Abstract

Due to their small sizes and high reactivity, nanoparticles have a completely different toxicity profile than larger particles, and it is difficult to predict their potential ecological impact. There is a need for broad ecotoxicological studies of nanomaterials in order to specify their environmental impact and ensure safe application of nanotechnology products. In this work, we have assessed the toxicity of Au and Au/ZnO metal nanoparticles obtained with the use of Tanacetum parthenium (herba) extract. The obtained nanoparticles were characterized by UV–Vis spectrophotometry (UV–VIS), Transmission electron microscopy (TEM), Atomic force microscopy (AFM), and Fourier transform infrared spectroscopy (FTIR).

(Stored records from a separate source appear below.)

(** The number of iterations left when the local is [timer]. *)
Definition iterationsLeft (timer : Z) : nat :=
  Z.to_nat ((timeout - timer) / interval) + 1.

Lemma pollLoop_bounded fuel : forall i timer,
  (0 < interval)%Z -> (timer <= timeout)%Z ->
  iterationsLeft timer <= fuel ->
  result (loop fuel i timer) <> OutOfFuel /\
  queries (loop fuel i timer) <= iterationsLeft timer /\
  loop fuel i timer = loop (iterationsLeft timer) i timer.
Proof.
  induction fuel as [|fuel IH]; intros i timer Hi Ht Hfuel.
  { unfold iterationsLeft in Hfuel. lia. }
  assert (Hm : exists m, iterationsLeft timer = S m /\
                 m = Z.to_nat ((timeout - timer) / interval)).
  { eexists. split; [|done]. unfold iterationsLeft. lia. }
  destruct Hm as (m & Hm & Hmdef). rewrite Hm. cbn [pollLoop throwIfCancelled].
  destruct (cancelled (w i)); [unfold queries; cbn; split; [done|split; [lia|done]]|].
  destruct (answer (w i)) as [reason|status];
    [unfold queries; cbn; split; [done|split; [lia|done]]|].
  destruct (includes validStates status);
    [unfold queries; cbn; split; [done|split; [lia|done]]|].
  destruct (includes (failureStates C) status);
    [unfold queries; cbn; split; [done|split; [lia|done]]|].
  destruct (timeout <? timer + interval)%Z eqn:Hlt;
    [unfold queries; cbn; split; [done|split; [lia|done]]|].
  apply Z.ltb_ge in Hlt.
  assert (Hleft : iterationsLeft (timer + interval) = m).
  { unfold iterationsLeft. subst m.
    replace (timeout - (timer + interval))%Z with ((timeout - timer) + (-1) * interval)%Z by lia.
    rewrite Z.div_add by lia.
    assert (1 <= (timeout - timer) / interval)%Z by (apply Z.div_le_lower_bound; lia).
    lia. }
  destruct (IH (S i) (timer + interval)%Z Hi Hlt) as (Hres & Hq & Heq).
  { rewrite Hleft. lia. }
  rewrite Hleft in Hq, Heq. rewrite Heq in Hres, Hq |- *.
  unfold queries in *. cbn. split; [done|split; [lia|done]].
Qed.

Local Abbreviation poll := (pollTransformationJob C w).
Local Abbreviation queryOf status := (EvGetCodeTransformation jobId (JobStatus status)).

(** C1: as soon as a queried status is in [validStates], polling stops and
    that status is returned: the query that saw it is the last host call of
    the run, the run returns the status, and no earlier query of the run saw a
    valid status. *)
Theorem poll_returns_first_valid_status fuel pre status post :
  events (poll fuel jobId validStates) = pre ++ queryOf status :: post ->
  includes validStates status = true ->
  post = [] /\
  result (poll fuel jobId validStates) = Returned status /\
  (forall earlier, queryOf earlier ∈ pre -> includes validStates earlier = false).
Proof.
  intros Hev Hvalid. pose proof (pollLoop_event _ _ _ _ _ _ Hev) as Hspec.
  cbn in Hspec. rewrite Hvalid in Hspec. destruct Hspec as (_ & _ & -> & Hres).
  repeat split; [done|]. intros earlier (p1 & p2 & ->)%list_elem_of_split.
  rewrite <-app_assoc in Hev. cbn in Hev.
  pose proof (pollLoop_event _ _ _ _ _ _ Hev) as Hspec. cbn in Hspec.
  destruct (includes validStates earlier); [|done].
  destruct Hspec as (_ & _ & Hnil & _). by destruct p2.
Qed.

In order to assess the toxicity of biologically synthesized nanoparticles, we used seeds of various plants: Lepidium sativum, Linum flavum, Zea mays, Salvia hispanica-chia, Lupinus angustifolius, Petroselinum crispum subsp. Crispum, Beta vulgaris, Phaseolus vulgaris. The in vitro phytotests showed that gold nanoparticles at a specific range of concentrations for all plants stimulated their growth. The highest growth activity was exhibited by the solution at the concentration of 0.300 mg/ml towards corn (Aw ≈ − 135 ± 16) and flax (Aw ≈ − 44 ± 10). Only for parsley the IC50 was determined at 0.57 mg/ml, but solutions at the concentration of 0.030 to 0.150 mg/ml also stimulated plant growth. Au/ZnO had a toxic effect at all concentrations applied in the study.

Highlights

  • Nanotechnology has brought a breakthrough for science and engineering as regards production of smaller materials with important electronic, physical and chemical properties at the atomic level [1,2,3]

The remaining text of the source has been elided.